After a month, they found 3,200 unique ones, and their analysis revealed that there is some kit reuse, even though it’s not as extensive as expected given that the whole point of phishing kits is to make it easy for attackers to reuse code across phishing sites.
They also found that only 11 percent of the compromised sites hosted multiple unique phishing kits, which means that either the same actor ran multiple campaigns simultaneously, or that multiple actors have compromised the same host.
The latter possibility should not come as a surprise, as many of the phishing kits they analyzed came with (hidden) backdoors.
“While we can’t attribute these particular kits we studied to a marketplace, there have been other smaller studies that indicate phishing kits can be bought for as little as $2 – $10,” Wright told Help Net Security.
Regardless of how these kits are obtained – be it sold, given away, or traded – attackers are obviously using them as an opportunity to reap the benefits of a compromised host without doing any of the work, he noted.
“The most common backdoor we came across when searching through our data set was access to the host. However, there have been reports of backdoors that use heavily obfuscated code to send harvested credentials to a separate attacker’s email address. These are harder to detect at scale since this obfuscation can vary across kits and would require more close analysis, which we consider a good next step for future work.”
Who’s creating and who’s using these kits?
The analyzed phishing kits are made to emulate most popular service providers, including email providers, social networks, financial services, and more.
“The surprising finding to us wasn’t that these service providers are being used, but rather that we could see clear ties between the email addresses for particular actors and multiple phishing kits spoofing different services. So you may have an actor who can be seen as connected to both a phishing kit spoofing an email provider as well as a phishing kit spoofing a social network,” Wright says.
He also pointed out that one of the most useful things we can learn from analyzing phishing kits is where credentials are being sent.
“By tracking email addresses found in phishing kits, we can correlate actors to specific campaigns and even specific kits. Not only can we see where credentials are sent, but we also see where credentials claim to be sent from. Creators of phishing kits commonly use the ‘From’ header like a signing card, letting us find multiple kits created by the same author.”
The rise of HTTPS phishing pages
Three of the top 10 paths in the researchers’ dataset indicate that phishing sites are hosted on compromised WordPress instances, but other sites using other content management systems are also targeted:
“Attackers looking to compromise unpatched, out-of-date systems frequently target widely-used content management systems. This is why it’s critical to keep such software up-to-date,” the researchers noted.
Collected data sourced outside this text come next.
Lemma write_tmp_and_rename_spec s r s' :
  write_tmp_and_rename tmp target data s = (r, s') ->
  runs step_ok s s' /\
  match r with
  | Ok _ => private data (nodes s' !! target) /\ nodes s' !! tmp = None
  | Err _ => nodes s' !! target = nodes s !! target
  end.
Proof.
  unfold write_tmp_and_rename, mbind, M_bind, M_map_err.
  destruct (file_create tmp s) as [r1 s1] eqn:E1.
  apply file_create_spec in E1 as [[-> [m1 ->]]|[[e ->] ->]]; simpl; swap 1 2.
  { intros [= <- <-]. split; [|done]. apply tick_runs. split; [apply only_refl|]. by split; left. }
  set (d1 := <[tmp := File [] m1]> (nodes s)).
  assert (runs step_ok s (tick s d1)) as R1
    by (apply tick_runs, step_ok_tmp; [apply prefix_nil|by left]).
  assert (d1 !! target = nodes s !! target) as T1 by by apply lookup_insert_ne.
  destruct (apply_secure_permissions tmp (tick s d1)) as [r2 s2] eqn:E2.
  apply (apply_secure_permissions_file _ _ _ _ [] m1) in E2 as (m2 & Hp2 & R2 & Hm2);
    [|apply lookup_insert_eq].
  assert (nodes s2 !! target = nodes s !! target) as T2.
  { apply runs_final in R2 as [->| ->]; [done| |by left]. by rewrite lookup_insert_ne. }
  assert (runs step_ok s s2) as R12.
  { eapply runs_trans; [apply step_ok_trans|exact R1|]. eapply runs_mono; [|exact R2].
    intros d' [->| ->];
      [eapply step_ok_same; [apply lookup_insert_eq| |]|apply step_ok_tmp];
      auto using prefix_nil. }
  destruct r2 as [u2|e]; [|intros [= <- <-]; done].
  destruct (file_write_all tmp data s2) as [r3 s3] eqn:E3.
  apply (file_write_all_spec _ _ _ _ _ _ _ Hp2) in E3 as (b & Hb & -> & Hr3). simpl in *.
  set (d3 := <[tmp := File b m2]> (nodes s2)) in *.
  assert (d3 !! target = nodes s !! target) as T3
    by (etrans; [by apply lookup_insert_ne|done]).
  assert (runs step_ok s (tick s2 d3)) as R13.
  { eapply runs_trans; [apply step_ok_trans|exact R12|]. apply tick_runs, step_ok_tmp; auto. }
  destruct r3 as [u3|e]; [|intros [= <- <-]; done]. subst b. simpl.
  unfold file_sync. destruct (query _ (tick s2 d3)) as [r4 s4] eqn:E4.
  apply query_runs in E4. pose proof (runs_same_nodes _ _ E4) as N4. simpl in N4.
  assert (d3 !! tmp = Some (File data m2)) as P3 by apply lookup_insert_eq.
  assert (runs step_ok s s4) as R14.
  { eapply runs_trans; [apply step_ok_trans|exact R13|]. eapply runs_mono; [|exact E4].
    intros d' ->. eapply step_ok_same; [exact P3|done|by right]. }
  destruct r4 as [u4|e]; [|intros [= <- <-]; split; [done|congruence]]. simpl.
  destruct (rename tmp target s4) as [r5 s5] eqn:E5. rewrite <-N4 in P3.
  apply (rename_spec _ _ _ _ _ _ _ P3) in E5 as [[-> ->]|[[e ->] ->]]; simpl; intros [= <- <-].
  - split.
    + eapply runs_trans; [apply step_ok_trans|exact R14|]. apply tick_runs.
      split; [|split].
      * intros q Hq. rewrite lookup_insert_ne, lookup_delete_ne; naive_solver.
      * right. rewrite lookup_insert_eq. by exists m2.
      * right. left. rewrite lookup_insert_ne by done. apply lookup_delete_eq.
    + simpl. rewrite lookup_insert_eq, lookup_insert_ne, lookup_delete_eq by done.
      split; [by exists m2|done].
  - split; [|simpl; congruence].
    eapply runs_trans; [apply step_ok_trans|exact R14|]. apply tick_runs.
    eapply step_ok_same; [exact P3|done|by right].
Qed.
End protocol.

(** ** Creating directories *)

Lemma apply_secure_permissions_dir p s r s' :
  is_dir_node (nodes s !! p) ->
  apply_secure_permissions p s = (r, s') -> runs (dirs_only p) s s'.
Proof.
  intros Hd. unfold apply_secure_permissions, mbind, M_bind, M_map_err.
  assert (runs (dirs_only p) s (tick s (nodes s))) as R0 by apply tick_runs, dirs_only_refl.
  destruct (metadata p s) as [r1 s1] eqn:E1. apply metadata_spec in E1 as [-> H1].
  destruct r1 as [[d m]|e]; simpl; [|by intros [= <- <-]].
  destruct (_ =? _)%N; [by intros [= <- <-]|].
  destruct (nodes s !! p) as [[mode|]|] eqn:Hp; try done.
  destruct (set_permissions _ _ _) as [r2 s2] eqn:E2.
  apply (set_permissions_spec _ _ _ _ _ (Dir mode)) in E2; [|done].
  destruct E2 as [[-> ->]|[[e ->] ->]];
    intros [= <- <-]; apply runs_2; try apply dirs_only_refl.
  intros q. destruct (decide (q = p)) as [->|Hne].
  - right. simpl. rewrite lookup_insert_eq, Hp. auto.
  - left. by rewrite lookup_insert_ne.
Qed.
Another interesting finding is that over 16% of the recorded samples were served over HTTPS.
“This doesn’t indicate anything wrong with HTTPS, but security professionals will now need to adjust their recommendations for spotting phishing sites and reconsider how much trust is placed on the ‘secure’ indicator in the browser,” they noted.
Finally, many of the analyzed phishing kits come with a .htaccess file that blocks connections based on HTTP request attributes, and on the list of blocked IP ranges are those belonging to threat intelligence services like Abuse.ch, Phishtank, and Netcraft. The goal, of course, is to keep the phishing URLs working as long as possible.